We hypothesize manipulating brain energy metabolism through a ketogenic diet (KD) will benefit Alzheimer's disease (AD) patients. To test this hypothesis, we designed the ?Therapeutics Diet in Alzheimer's Disease (TDAD)? trial, a single blind, randomized, controlled study of a KD in AD participants. The TDAD will evenly randomize 80 AD participants to a three-month KD or a Therapeutic Lifestyles Changes (TLC) diet intervention.
Aim 1 focuses on the clinical hypothesis and its primary endpoint analysis compares the mean change in KD participant pre and post-diet ADASCog11 scores to the mean change in the TLC diet participant pre and post-diet ADASCog11 scores. Secondary Aim 1 clinical outcomes include pre and post-intervention changes in Clinical Dementia Rating (CDR) scale sum of the boxes (SOB), mini-mental state exam (MMSE), logical memory test (LMT), and Stroop test scores.
Aim 2 determines how a KD affects human physiology, and includes a biomarker-based assessment of depth of ketosis, mitochondrial function, insulin and insulin signaling, lipid homeostasis, and inflammation. We will further co-analyze the Aim 1 and Aim 2 data to identify relationships between physiologic parameters and cognitive performance.
In Aim 1, comparing the magnitude of change in cognitive test and functional assessment scores between the two groups will determine whether a high fat, low carbohydrate, ketone body-inducing KD truly and uniquely benefits AD symptoms.
The Aim 2 assessments will provide mechanistic insight into KDs, immediate target engagement feedback, and over the long term help guide the development of future metabolism-based AD interventions.

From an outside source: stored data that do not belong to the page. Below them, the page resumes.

(** The body of the wrapper of the system calls. *)
Lemma call_saved {A} (g : Z -> list Z -> M Z) (k : cpu_t -> M A) c s :
  words c ->
  (let c1 := pushal (set eax (fun a => u32 (a - 1)) c) in
   let c2 := pushl (ebx c1) (pushl (ecx c1) (pushl (edx c1) c1)) in
   c <- ccall junk 3 (g (eax c2)) c2 ;;
   let c := set return_val (fun _ => eax c) c in
   let c := set esp (fun e => u32 (e + 12)) (set kstack (drop 3) c) in
   c <- popal c ;;
   k (set eax (fun _ => return_val c) c)) s =
  match g (u32 (eax c - 1)) [ebx c; ecx c; edx c] s with
  | Ret r s' => k (call_returned (u32 r) (u32 r) c) s'
  | Stop w s' => Stop w s'
  end.
Proof.
  intros W. destruct c. unfold words in W. cbn in W. rewrite !Forall_cons in W.
  unfold call_returned. cpu. rewrite (u32_small ebx), (u32_small ecx), (u32_small edx) by tauto.
  destruct (g _ _ s) as [r s'|w s']; [|done].
  generalize (u32 r). intros v. by autorewrite with words.
Qed.

(** The stack pointer below the eight registers and the flags. *)
Definition below (c : cpu_t) : Z := u32 (esp c - 36).

Lemma tick_saved {A} (k : cpu_t -> M A) fl c s :
  words c ->
  (c1 <- vcall junk f (pushl (flags_word fl (df c)) (pushal c)) ;;
   sc <- gets s_sched ;;
   if last_esp sc =? esp c1 then
     r <- popl (set ebp (fun _ => last_ebp sc) c1) ;; let '(w, c1) := r in
     restore_flags (Z.testbit w 9) ;; let c1 := load_df w c1 in c1 <- popal c1 ;; k c1
   else stop_with (Resume (last_esp sc) (last_ebp sc))) s =
  (f ;; sc <- gets s_sched ;;
   if last_esp sc =? below c then restore_flags fl ;; k c
   else stop_with (Resume (last_esp sc) (last_ebp sc))) s.
Proof.
  intros W. assert (E : forall v, esp (pushl v (pushal c)) = below c).
  { intros v. destruct c. unfold below. cpu. by rewrite !u32_below. }
  unfold vcall, ccall, bind at 1 3. cbn [take].
  unfold bind, ret, gets. destruct (f s) as [[] s'|w s']; [|done]. cbn [seq map app drop].
  cbv beta iota. upd. rewrite E.
  destruct (_ =? _); [|done]. destruct c. unfold words in W. cbn in W. rewrite !Forall_cons in W.
  cpu. unfold restore_flags, hw_set, modify. by autorewrite with words.
Qed.
End spec.

(** ** The four wrappers *)

Section wrappers.
Context {P : Platform} (junk : nat -> Z).

(** The state in which [timer_handler] starts. *)
Definition ticking (e b : Z) (s : kstate) : kstate :=
  set s_sched (set last_esp (fun _ => e)) (set s_sched (set last_ebp (fun _ => b))
    (set s_hw (set eflags_if (fun _ => false)) s)).

Lemma schedule_entry_gate b s :
  gate (schedule_entry b) s =
    match (timer_handler ;; sc <- gets s_sched ;;
           if last_esp sc =? cpu_esp (s_hw s) then restore_flags false
           else stop_with (Resume (last_esp sc) (last_ebp sc))) (ticking (cpu_esp (s_hw s)) b s) with
    | Ret _ s' => Ret tt (set s_hw (set eflags_if (fun _ => eflags_if (s_hw s))) s')
    | Stop w s' => Stop w s'
    end.
Proof. done. Qed.

(** The interrupted base pointer is what the timer's entry saves. *)
Lemma gate_base_pointer (k : Z -> M unit) s :
  gate (gets (fun s => length (pending (s_hw s))) ;; h <- gets s_hw ;; k (cpu_ebp h)) s =
  gate (k (cpu_ebp (s_hw s))) s.
Proof. reflexivity. Qed.
Lemma timer_step s : kernel_step (EvIrq IrqTimer) s = gate (schedule_entry (cpu_ebp (s_hw s))) s.
Proof. exact (gate_base_pointer schedule_entry s). Qed.

Lemma gets_flags {A} (k : bool -> M A) s :
  (f <- gets (fun s => eflags_if (s_hw s)) ;; k f) s = k (eflags_if (s_hw s)) s.
Proof. done. Qed.
Lemma sched_set_twice {A} g h (k : M A) s :
  (sched_set g ;; sched_set h ;; k) s = k (set s_sched h (set s_sched g s)).
Proof. done. Qed.

Lemma schedule_wrapper_ticking c s :
  let s1 := set s_hw (set eflags_if (fun _ => false)) s in
  words c -> schedule_wrapper junk c s1 =
    (timer_handler ;; sc <- gets s_sched ;;
     if last_esp sc =? below c then restore_flags false ;; iret c
     else stop_with (Resume (last_esp sc) (last_ebp sc))) (ticking (below c) (ebp c) s).
Proof.
  intros s1 W. rewrite <-(tick_saved junk timer_handler iret false c _ W).
  assert (E : forall v, esp (pushl v (pushal c)) = below c).
  { intros v. destruct c. unfold below. cpu. by rewrite !u32_below. }
  assert (Eb : forall v, ebp (pushl v (pushal c)) = ebp c) by (intros v; by destruct c).
  unfold ticking. fold s1. rewrite <-(E (flags_word false (df c))), <-(Eb (flags_word false (df c))).
  assert (Hcli : forall k : M (Z * cpu_t), (cli ;; k) s1 = k s1) by (intros; reflexivity).
  unfold schedule_wrapper. rewrite Hcli, gets_flags. change (eflags_if (s_hw s1)) with false.
  by rewrite sched_set_twice.
Qed.

Lemma timer_wrapped eip c s :
  cpu_ok c -> 0 <= eip < 4294967296 -> task_ok (tss (s_hw s)) ->
  cpu_esp (s_hw s) = below (gated (tss (s_hw s)) (eflags_if (s_hw s)) eip c) ->
  (c <- interrupt_gate eip c ;; schedule_wrapper junk c) s =
    out_map (fun _ => (eip, c)) (gate (schedule_entry (ebp c)) s).
Proof.
  intros C He Ht. set (g := gated (tss (s_hw s)) (eflags_if (s_hw s)) eip c). intros Hesp.
  pose proof (gated_words (tss (s_hw s)) (eflags_if (s_hw s)) eip c Ht (ok_words _ C)) as W.
  pose proof (fun s' => iret_same (tss (s_hw s)) (eflags_if (s_hw s)) eip c s' C He) as R.
  assert (Gb : ebp g = ebp c).
  { unfold g, gated, pushl. destruct (privilege _ =? 3); upd; done. }
  unfold bind at 1. rewrite interrupt_gate_gated. fold g in W, R |- *. clearbody g.
  rewrite (schedule_wrapper_ticking g s W), schedule_entry_gate, Hesp, Gb.
  generalize (ticking (below g) (ebp c) s). intros s3.
  unfold bind, gets. destruct (timer_handler s3) as [[] s4|w s4]; [|done].
  destruct (_ =? _); [|done]. unfold restore_flags, hw_set, modify. by rewrite R.
Qed.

We hypothesize manipulating brain energy metabolism through a ketogenic diet (KD) will benefit Alzheimer's disease (AD) patients. To test this, we will randomize AD participants to a three-month KD or Therapeutic Lifestyles Changes (TLC) diet intervention. We additionally include biomarker-based measures to define how a KD affects participant physiology, and to identify KD-related mechanisms of action.